First off the reason why we can sense anything is because we have sensory receptors which are dendrites that are specialized to detect certain stimuli from both internal and external. Exteroceptors sense stimuli from outside the body while interceptors sense stimuli from inside the body. The four types of sensory receptors are chemoreceptors, photoreceptors, mechanoreceptors and thermoreceptors. Chemoreceptors recognize stimuli from taste, smell, and they monitor blood pH. Pain receptors are a type of chemoreceptors that consist of special dendrites that respond to chemicals produced by damaged tissue. Pain receptors also alert us to danger like when touching something sharp or hot. Photoreceptors are stimulated by light energy. Our eyes have photoreceptors both rod cells and cone cells giving us the ability to see black, white and different colors. Mechanoreceptors allow use to hear by meaning of sound waves, sense changes in gravity and motion allowing us to keep our balance, and the sense of touch from pressure receptors. These pressoreceptors detect changes in blood pressure and how much the lungs have inflated. There are also proprioceptors that make us aware of our limbs.
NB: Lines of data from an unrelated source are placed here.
Lemma ParseArray_result_type_witness :
  exists dims vals, VMixedArray [2] [VInt 1; VInt 2] = VMixedArray dims vals.
Proof.
  apply (@ParseArray_result_type IntHost (Some (VInt 0)) (runes "1 2")
           (VMixedArray [2] [VInt 1; VInt 2])).
  reflexivity.
Defined.

(** ** [Dict]: the last write, and printing *)

Section DictLastWrite.
Context {Key Val : Type} `{Countable Key} `{MapKey Key} `{Copier Key} `{Copier Val}.

Lemma Dict_SetAll_app (d : Dict Key Val) ops1 ops2 next :
  Dict_SetAll d (ops1 ++ ops2) next
  = match Dict_SetAll d ops1 next with
    | None => None
    | Some (d1, next1) => Dict_SetAll d1 ops2 next1
    end.
Proof.
  revert d next. induction ops1 as [| kv ops1 IH]; intros d next; [reflexivity |].
  cbn [app Dict_SetAll].
  destruct (Dict_Set d kv.1 kv.2 next) as [[d1 n1] |]; [apply IH | reflexivity].
Qed.

Lemma Dict_get_SetAll_other (ops : list (Key * Val)) :
  forall (d : Dict Key Val) next d' next' k,
  value_keys Key ->
  Dict_SetAll d ops next = Some (d', next') ->
  k ∉ ops.*1 -> Dict_get d' k = Dict_get d k.
Proof.
  induction ops as [| [k' v] ops IH]; intros d next d' next' k Hval E Hk.
  - simpl in E. injection E as <- <-. reflexivity.
  - cbn [fmap list_fmap fst] in Hk. apply not_elem_of_cons in Hk as [Hne Hk].
    rewrite Dict_SetAll_cons in E by assumption.
    rewrite (IH _ _ _ _ _ Hval E Hk).
    rewrite Dict_get_put by (apply value_keys_self_equal, Hval).
    apply decide_False. congruence.
Qed.

(** X23.  The last write wins, for keys that are values (they can be
    hashed, and [Copy] returns them as they are): no [Set] of a sequence
    panics, and after the sequence [At] returns for a key the copy that the
    last operation on that key has made of its value, and for a key that
    no operation names what it returned before. *)
Theorem Dict_At_SetAll_last_write (d : Dict Key Val)
    (before after : list (Key * Val)) (k : Key) (v : Val) (next : nat) :
  value_keys Key ->
  k ∉ after.*1 ->
  (exists d1 next1 d' next',
     Dict_SetAll d before next = Some (d1, next1) /\
     Dict_SetAll d (before ++ (k, v) :: after) next = Some (d', next') /\
     Dict_At d' k = Some (Some (Copy v next1).1)) /\
  (k ∉ before.*1 ->
   exists d' next',
     Dict_SetAll d (before ++ after) next = Some (d', next') /\
     Dict_At d' k = Dict_At d k).
Proof.
  intros Hval Hafter. split.
  - destruct (Dict_SetAll_total before d next Hval) as [[d1 n1] E1].
    destruct (Dict_SetAll_total ((k, v) :: after) d1 n1 Hval) as [[d' n'] E2].
    exists d1, n1, d', n'. split; [exact E1 |].
    split; [rewrite Dict_SetAll_app, E1; exact E2 |].
    rewrite Dict_SetAll_cons in E2 by assumption.
    rewrite Dict_At_get by (apply value_keys_hashable, Hval).
    rewrite (Dict_get_SetAll_other after _ _ _ _ k Hval E2 Hafter).
    rewrite Dict_get_put by (apply value_keys_self_equal, Hval).
    rewrite decide_True by reflexivity. reflexivity.
  - intros Hbefore.
    destruct (Dict_SetAll_total (before ++ after) d next Hval) as [[d' n'] E].
    exists d', n'. split; [exact E |].
    rewrite !Dict_At_get by (apply value_keys_hashable, Hval). f_equal.
    apply (Dict_get_SetAll_other (before ++ after) d next d' n' k Hval E).
    rewrite fmap_app. intros [? | ?]%elem_of_app; contradiction.
Qed.
Definition open_read (p : Path) : IO (option (list byte)) :=
  (modify (fun w => {| fs := fs w; reads := reads w ++ [p] |}) ;;
   gets (fun w => fs w !! p))%py.

(** Modelled from the spec: [utils/file_reader.py] (the function
    [read_parquet_summary] that the tool imports) is not among the
    sources.  Section 4.4: the file name is constrained to reside in the
    data directory (no path traversal outside it); the provider opens the
    file, fails with FileNotFound if the file does not exist and with
    UnreadableFormat if it is not a valid instance of the format, returns
    a description combining both counts, and keeps no cache. *)
Definition read_parquet_summary (filename : string) : IO string :=
  let file_path := resolve DATA_DIR filename in
  if inside DATA_DIR file_path then
    (content <- open_read file_path;
     match content with
     | None => raise (FileNotFound filename)
     | Some bytes =>
         match decode_parquet bytes with
         | None => raise (UnreadableFormat filename)
         | Some (rows, columns) => ret (describe filename rows columns)
         end
     end)%py
  else raise (FileNotFound filename).

End provider.
End file_reader.

(** *** The registered tool ([parquet_tools.py]) *)

Section tools.

(** [from utils.file_reader import read_parquet_summary] *)
Variable read_parquet_summary : string -> IO string.

Definition summaries_parquet_file (filename : string) : IO string :=
  read_parquet_summary filename.

End tools.

(** *** The tool protocol boundary *)

(** A JSON value of a tool call's argument object. *)
Inductive Arg :=
| ArgString (s : string)
| ArgNumber (n : Z)
| ArgNull.

Record Tool := {
  tool_name : string;
  tool_description : string;
  tool_parameter : string;          (* the single required string parameter *)
  tool_fn : string -> IO string
}.

(** What the protocol receives: a text content, or an error result. *)
Inductive ToolResult :=
| ToolText (text : string)
| ToolError (e : Exn).

(** Modelled from the spec: [server.py] (the [mcp] object whose [tool]
    decorator registers the function) is not among the sources.  Section
    4.5: the function is exposed under a stable name with a description and
    one required string parameter. *)
Definition mcp_tool (name docstring parameter : string)
    (fn : string -> IO string) : Tool :=
  {| tool_name := name; tool_description := docstring;
     tool_parameter := parameter; tool_fn := fn |}.

(** Modelled from the spec: the dispatch of a tool call by the [mcp] server
    object.  Sections 4.5 and 7: the supplied argument must map to the
    single expected parameter, otherwise the call fails with
    InvalidArguments and the function is not invoked; a failure of the
    function surfaces as a tool-protocol error, with no retry and no
    suppression. *)
Definition call_tool (t : Tool) (arguments : gmap string Arg)
  : World -> ToolResult * World :=
  fun w =>
    match arguments !! tool_parameter t with
    | Some (ArgString value) =>
        match tool_fn t value w with
        | (Return text, w') => (ToolText text, w')
        | (Raise e, w') => (ToolError e, w')
        end
    | _ => (ToolError InvalidArguments, w)
    end.
(** C8, amended: registering the same address mutation [N >= 1] times
    leaves the containers as one registration does, with the address once
    in the pending address set.  [save] then makes "accept address" for it
    once for the pending address, and once more for every pending structure
    without structure index that is the frame of the function at that
    address; the [N] registrations add that single "accept address" to what
    [save] would have called without them, and nothing at all when the
    address was already pending.  Every entry point [j], repeated, leaves
    the containers as one call of it does.  (Only the annotations sent to
    the repository are repeated [N] times.) *)
Theorem C8_dedup (ida : Ida) (i j : intake) (ea : ea_t) (N : nat) (h : Hooks) :
  (1 ≤ N)%nat →
  address_mutation i = Some ea →
  let hN := state_of (for_each (replicate N i) (intake_call ida)) h in
  let tN := calls_of (save ida) hN in
  hN = state_of (intake_call ida i) h
  ∧ count_occ N.eq_dec (set_iter (addresses_to_process_ hN)) ea = 1%nat
  ∧ count (accept_ea ea) (address_pass hN) = 1%nat
  ∧ count (accept_ea ea) tN
    = (1 + size (filter (λ s, owned_frame ida ea s = true)
                   (structures_to_process_ h)))%nat
  ∧ (if bool_decide (ea ∈ comments_to_process_ h ∪ addresses_to_process_ h)
     then tN = calls_of (save ida) h
     else tN ≡ₚ accept_ea ea :: calls_of (save ida) h)
  ∧ state_of (for_each (replicate N j) (intake_call ida)) h
    = state_of (intake_call ida j) h.
Proof.
  intros HN Hi hN tN.
  assert (HhN : hN = set_addresses (λ s, {[ea]} ∪ s) h).
  { subst hN. by rewrite intake_call_repeat, (address_mutation_state _ _ ea). }
  split_and!.
  - subst hN. by apply intake_call_repeat.
  - apply NoDup_count_occ'; [apply NoDup_ListNoDup, NoDup_set_iter|].
    apply list_elem_of_In, elem_of_set_iter. rewrite HhN. simpl. set_solver.
  - rewrite count_address_pass, bool_decide_eq_true_2; [done|].
    rewrite HhN. simpl. set_solver.
  - subst tN. rewrite count_accept_ea_exact, HhN. simpl.
    rewrite bool_decide_eq_true_2; [done|set_solver].
  - subst tN. rewrite HhN. case_bool_decide as Hin.
    + rewrite !calls_of_save.
      set (h1 := set_addresses _ h).
      rewrite (structure_pass_indep ida h1 h), (structmember_pass_indep ida h1 h),
        (enum_pass_indep ida h1 h) by done.
      assert (address_pass h1 = address_pass h) as ->; [|done].
      unfold address_pass. f_equal. f_equal. simpl. set_solver.
    + apply save_insert_address; set_solver.
  - by apply intake_call_repeat.
Qed.

Lemma C8_dedup_witness :
  (1 ≤ 3)%nat
  ∧ address_mutation (Undefine 5) = Some 5
  ∧ h_frame_and_address = state_of (undefine 5) h_frame
  ∧ count (accept_ea 5) (calls_of (save ida_ex) h_frame_and_address)
    = (1 + size (filter (λ s, owned_frame ida_ex 5%N s = true)
                   (structures_to_process_ h_frame)))%nat.
Proof.
  pose proof (C8_dedup ida_ex (Undefine 5) (UpdateEnum 3) 5 3 h_frame
                ltac:(lia) eq_refl) as H.
  split; [lia|split; [done|]]. split; [apply H|apply H].
Defined.

(** ** The last member edit over the whole of [save] *)

Section MemberEntries.

Variable ida : Ida.
(** * IrLoweringX64: lowering of Luau IR to x86-64

    A shallow embedding of [CodeGen/src/IrLoweringX64.cpp].  The lowering is a
    state-and-abort computation over the [IrLoweringX64] object: it appends
    instructions to the assembly builder, hands out label ids, and records exit
    handlers; [LUAU_ASSERT] failures abort the computation.

    The emitted instructions are given a small operational semantics (integer
    registers, flags, SSE scalar doubles as IEEE binary64 bit patterns) so that
    statements about "what the lowered code computes" can be made and checked
    by evaluation. *)

From Stdlib Require Import ZArith List Bool String Lia.
From Stdlib Require Import Floats.SpecFloat.
From stdpp Require Import base option list gmap.

Local Open Scope Z_scope.
Local Open Scope list_scope.

(** ** IR data (Luau/IrData.h, as used by the lowering) *)

Module IrOpKind.
Inductive t :=
| None
| Undef
| Constant
| Condition
| VmReg
| VmConst
| VmUpvalue
| VmExit
| Inst
| Block.

Definition eqb (a b : t) : bool :=
  match a, b with
  | None, None | Undef, Undef | Constant, Constant | Condition, Condition
  | VmReg, VmReg | VmConst, VmConst | VmUpvalue, VmUpvalue | VmExit, VmExit
  | Inst, Inst | Block, Block => true
  | _, _ => false
  end.
End IrOpKind.

(** An operand is a kind and a 28-bit index. *)
Record IrOp := mkIrOp { kind : IrOpKind.t; index : nat }.

Module IrCmd.
Inductive t :=
| NOP
| MOD_NUM
| ROUND_NUM
| NOT_ANY
| JUMP
| JUMP_EQ_TAG
| JUMP_EQ_INT
| JUMP_LT_INT
| JUMP_GE_UINT
| JUMP_EQ_POINTER
| CHECK_TAG
| CHECK_TRUTHY
| CAPTURE
| CALL
| RETURN
| BITCOUNTLZ_UINT
| BITCOUNTRZ_UINT
| SUBSTITUTE.
End IrCmd.

(** Constants of the function's constant table.  A double is kept as its
    binary64 bit pattern, a tag as the byte it is. *)
Inductive IrConst :=
| ConstInt (valueInt : Z)
| ConstUint (valueUint : Z)
| ConstDouble (valueDouble : Z)
| ConstTag (valueTag : Z).

(** ** Registers and operands (Luau/RegisterX64.h, Luau/OperandX64.h) *)

Module SizeX64.
Inductive t := none | byte | word | dword | qword | xmmword | ymmword.

Definition eqb (a b : t) : bool :=
  match a, b with
  | none, none | byte, byte | word, word | dword, dword | qword, qword
  | xmmword, xmmword | ymmword, ymmword => true
  | _, _ => false
  end.
End SizeX64.

Record RegisterX64 := mkReg { size : SizeX64.t; regIndex : nat }.

Definition noreg : RegisterX64 := mkReg SizeX64.none 16.

Definition RegisterX64_eqb (a b : RegisterX64) : bool :=
  SizeX64.eqb (size a) (size b) && Nat.eqb (regIndex a) (regIndex b).

Instance IrOpKind_eq_dec : EqDecision IrOpKind.t.
Proof. solve_decision. Defined.

Instance SizeX64_eq_dec : EqDecision SizeX64.t.
Proof. solve_decision. Defined.

Instance RegisterX64_eq_dec : EqDecision RegisterX64.
Proof. solve_decision. Defined.

(** Memory operands.  The lowering only ever forms them through the helpers
    of EmitCommonX64.h ([luauRegTag], [luauConstantValue], ...) and through
    the builder's constant pool ([build.f64], [build.i64], [build.f64x2]);
    the byte layout of [TValue] belongs to the runtime headers, so an address
    is kept as the place it denotes. *)
Inductive AddressX64 :=
| AddrRegTag (ra : nat)
| AddrRegValue (ra : nat)
| AddrRegValueInt (ra : nat)
| AddrConstantTag (ki : nat)
| AddrConstantValue (ki : nat)
| AddrData (lo hi : Z).

Inductive OperandX64 :=
| OpReg (r : RegisterX64)
| OpImm (imm : Z)
| OpMem (sz : SizeX64.t) (addr : AddressX64).

Definition luauRegTag (ra : nat) : OperandX64 := OpMem SizeX64.dword (AddrRegTag ra).
Definition luauRegValue (ra : nat) : OperandX64 := OpMem SizeX64.qword (AddrRegValue ra).
Definition luauRegValueInt (ra : nat) : OperandX64 := OpMem SizeX64.dword (AddrRegValueInt ra).
Definition luauConstantTag (ki : nat) : OperandX64 := OpMem SizeX64.dword (AddrConstantTag ki).
Definition luauConstantValue (ki : nat) : OperandX64 := OpMem SizeX64.qword (AddrConstantValue ki).

Module ConditionX64.
Inductive t :=
| Overflow | NoOverflow
| Carry | NoCarry
| Below | BelowEqual | Above | AboveEqual
| Equal
| Less | LessEqual | Greater | GreaterEqual
| NotBelow | NotBelowEqual | NotAbove | NotAboveEqual
| NotEqual
| NotLess | NotLessEqual | NotGreater | NotGreaterEqual
| Zero | NotZero
| Parity | NotParity
| Count.
End ConditionX64.

Instance ConditionX64_eq_dec : EqDecision ConditionX64.t.
Proof. solve_decision. Defined.

Module RoundingModeX64.
Inductive t :=
| RoundToNearestEven
| RoundToNegativeInfinity
| RoundToPositiveInfinity
| RoundToZero.
End RoundingModeX64.

(** A label is known by the id the builder gave it; id 0 is a label that has
    not been referenced or bound yet. *)
Record Label := mkLabel { id : nat }.

Instance Label_eq_dec : EqDecision Label.
Proof. solve_decision. Defined.

(** The instructions the modelled opcodes emit.  [setLabel] is the position
    marker left by [AssemblyBuilderX64::setLabel]. *)
Inductive InstrX64 :=
| mov (dst src : OperandX64)
| test (lhs rhs : OperandX64)
| cmp (lhs rhs : OperandX64)
| xor_ (dst src : OperandX64)
| bsr (dst src : OperandX64)
| bsf (dst src : OperandX64)
| jcc (cond : ConditionX64.t) (target : nat)
| jmp (target : nat)
| ud2
| setLabel (l : nat)
| vmovsd (dst src : OperandX64)
| vmovsd3 (dst src1 src2 : OperandX64)
| vandpd (dst src1 src2 : OperandX64)
| vorpd (dst src1 src2 : OperandX64)
| vaddsd (dst src1 src2 : OperandX64)
| vsubsd (dst src1 src2 : OperandX64)
| vmulsd (dst src1 src2 : OperandX64)
| vdivsd (dst src1 src2 : OperandX64)
| vroundsd (dst src1 src2 : OperandX64) (mode : RoundingModeX64.t)
| emitInstCall (ra nparams nresults : Z)
| emitInstReturn (ra actualResults : Z) (variadic : bool).

(** ** The IR function (Luau/IrData.h) *)

Record IrInst := mkIrInst {
  cmd : IrCmd.t;
  a : IrOp; b : IrOp; c : IrOp; d : IrOp; e : IrOp; f : IrOp;
  lastUse : nat;
  useCountInst : nat;
  regX64 : RegisterX64;
  reusedReg : bool;
  spilled : bool;
  needsReload : bool
}.

Record IrBlock := mkIrBlock {
  useCount : nat;
  start : nat;
  finish : nat;
  label : Label
}.

(** [predecessors] stands for [predecessors(function.cfg, blockIdx)]. *)
Record IrFunction := mkIrFunction {
  blocks : list IrBlock;
  instructions : list IrInst;
  constants : list IrConst;
  predecessors : nat -> list nat;
  variadic : bool
}.

(** ** The lowering object *)

Record AssemblyBuilderX64 := mkBuilder {
  code : list InstrX64;
  nextLabel : nat
}.

Record ModuleHelpers := mkHelpers {
  exitContinueVmClearNativeFlag : Label
}.

Record ExitHandler := mkExitHandler {
  self : Label;
  pcpos : nat
}.

Record IrSpillX64 := mkIrSpill {
  instIdx : nat;
  stackSlot : nat
}.

(** Modelled from the spec: the register allocation state of IrRegAllocX64
    (its source is not part of this file) -- "mapping from machine register to
    the IR Value currently occupying it (or empty); a small fixed-capacity
    spill area indexed by slot; a high-water mark of spill slots used".
    [gprOwner] and [xmmOwner] map a register number to the instruction that
    occupies it, [spills] are the values spilled and not yet restored,
    [usedSpillSlots] the occupied slots of the spill area. *)
Record IrRegAllocX64 := mkRegAlloc {
  gprOwner : gmap nat nat;
  xmmOwner : gmap nat nat;
  spills : list IrSpillX64;
  usedSpillSlots : gset nat;
  maxUsedSlot : nat
}.

Record IrLoweringX64 := mkLowering {
  build : AssemblyBuilderX64;
  helpers : ModuleHelpers;
  function : IrFunction;
  regs : IrRegAllocX64;
  exitHandlers : list ExitHandler;
  exitHandlerMap : gmap nat nat
}.

Definition set_build (L : IrLoweringX64) (bld : AssemblyBuilderX64) : IrLoweringX64 :=
  mkLowering bld (helpers L) (function L) (regs L) (exitHandlers L) (exitHandlerMap L).

Definition set_helpers (L : IrLoweringX64) (h : ModuleHelpers) : IrLoweringX64 :=
  mkLowering (build L) h (function L) (regs L) (exitHandlers L) (exitHandlerMap L).

Definition set_function (L : IrLoweringX64) (fn : IrFunction) : IrLoweringX64 :=
  mkLowering (build L) (helpers L) fn (regs L) (exitHandlers L) (exitHandlerMap L).

Definition set_regs (L : IrLoweringX64) (r : IrRegAllocX64) : IrLoweringX64 :=
  mkLowering (build L) (helpers L) (function L) r (exitHandlers L) (exitHandlerMap L).

Definition set_exits (L : IrLoweringX64) (hs : list ExitHandler) (m : gmap nat nat) : IrLoweringX64 :=
  mkLowering (build L) (helpers L) (function L) (regs L) hs m.

(** ** The lowering monad: state passing over [IrLoweringX64], with abort on
    a failed [LUAU_ASSERT]. *)

Inductive Result (A : Type) :=
| Ok (value : A) (L : IrLoweringX64)
| Abort (msg : string).

Arguments Ok {A} value L.
Arguments Abort {A} msg.

Definition M (A : Type) : Type := IrLoweringX64 -> Result A.

Definition ret {A} (x : A) : M A := fun L => Ok x L.

Definition bind {A B} (m : M A) (k : A -> M B) : M B :=
  fun L => match m L with
           | Ok x L' => k x L'
           | Abort msg => Abort msg
           end.

Notation "x <- m ;; k" := (bind m (fun x => k))
  (at level 100, m at next level, right associativity).
Notation "m ;;; k" := (bind m (fun _ => k))
  (at level 100, right associativity).

Definition LUAU_ASSERT (cond : bool) (msg : string) : M unit :=
  fun L => if cond then Ok tt L else Abort msg.

Definition fail {A} (msg : string) : M A := fun _ => Abort msg.

Definition get : M IrLoweringX64 := fun L => Ok L L.

Definition emit (i : InstrX64) : M unit :=
  fun L => Ok tt (set_build L (mkBuilder (code (build L) ++ [i]) (nextLabel (build L)))).

(** *** Labels

    A [Label&] argument is either a label object local to the caller or one
    of the shared label objects of the lowering; jumping to a label or
    binding it may give it an id, which is written back to the object. *)
Inductive LabelRef :=
| RefLocal
| RefHelperExit
| RefExitHandler (i : nat)
| RefBlock (blockIdx : nat).

Definition loadLabel (r : LabelRef) (local : Label) : M Label :=
  fun L =>
    match r with
    | RefLocal => Ok local L
    | RefHelperExit => Ok (exitContinueVmClearNativeFlag (helpers L)) L
    | RefExitHandler i =>
        match exitHandlers L !! i with
        | Some h => Ok (self h) L
        | None => Abort "exit handler index out of range"
        end
    | RefBlock bi =>
        match blocks (function L) !! bi with
        | Some blk => Ok (label blk) L
        | None => Abort "block index out of range"
        end
    end.

Definition set_block_label (blk : IrBlock) (l : Label) : IrBlock :=
  mkIrBlock (useCount blk) (start blk) (finish blk) l.

Definition set_blocks (fn : IrFunction) (bs : list IrBlock) : IrFunction :=
  mkIrFunction bs (instructions fn) (constants fn) (predecessors fn) (variadic fn).

(** Returns the caller's local label object after the store. *)
Definition storeLabel (r : LabelRef) (l : Label) (local : Label) : M Label :=
  fun L =>
    match r with
    | RefLocal => Ok l L
    | RefHelperExit => Ok local (set_helpers L (mkHelpers l))
    | RefExitHandler i =>
        Ok local (set_exits L (alter (fun h => mkExitHandler l (pcpos h)) i (exitHandlers L))
                              (exitHandlerMap L))
    | RefBlock bi =>
        Ok local (set_function L
                    (set_blocks (function L)
                       (alter (fun blk => set_block_label blk l) bi (blocks (function L)))))
    end.

(** Modelled from the spec: label bookkeeping of AssemblyBuilderX64 (its
    source is not part of this file) -- a label is "an opaque handle" that
    "can be referenced before its address is known"; the first reference or
    binding of a label hands it the next unused id. *)
Definition allocLabelId (r : LabelRef) (local : Label) : M (Label * Label) :=
  l <- loadLabel r local ;;
  if Nat.eqb (id l) 0 then
    L <- get ;;
    let l' := mkLabel (nextLabel (build L)) in
    (fun L => Ok tt (set_build L (mkBuilder (code (build L)) (S (nextLabel (build L)))))) ;;;
    local' <- storeLabel r l' local ;;
    ret (l', local')
  else ret (l, local).

(** [build.jcc(cond, label)], [build.jmp(label)], [build.setLabel(label)]:
    each returns the caller's local label object as the call leaves it. *)
Definition build_jcc (cond : ConditionX64.t) (r : LabelRef) (local : Label) : M Label :=
  p <- allocLabelId r local ;;
  emit (jcc cond (id (fst p))) ;;;
  ret (snd p).

Definition build_jmp (r : LabelRef) (local : Label) : M Label :=
  p <- allocLabelId r local ;;
  emit (jmp (id (fst p))) ;;;
  ret (snd p).

Definition build_setLabel (r : LabelRef) (local : Label) : M Label :=
  p <- allocLabelId r local ;;
  emit (setLabel (id (fst p))) ;;;
  ret (snd p).

(** Constant pool entries of the builder. *)
Definition build_f64 (bits : Z) : OperandX64 := OpMem SizeX64.qword (AddrData bits 0).
Definition build_i64 (bits : Z) : OperandX64 := OpMem SizeX64.qword (AddrData bits 0).
Definition build_f64x2 (lo hi : Z) : OperandX64 := OpMem SizeX64.xmmword (AddrData lo hi).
Lastly we have thermo receptors that are stimulated my temperature and are located in the skin and hypothalamus. All of these receptors allow us to sense by means of hearing, seeing, taste, touch, and smell. Our nose gives use the ability to smell both good and bad aromas. While the taste buds that cover our tongue allow us to taste the food we are eating. Our ears sense sound waves alerting us and our eyes sense light allowing us to see the world and our skin lets us feel everything we come into contact with. The many different senses and sensory receptors send these impulses to our brain for interpretation so that we may experience what is taking place whether good or bad.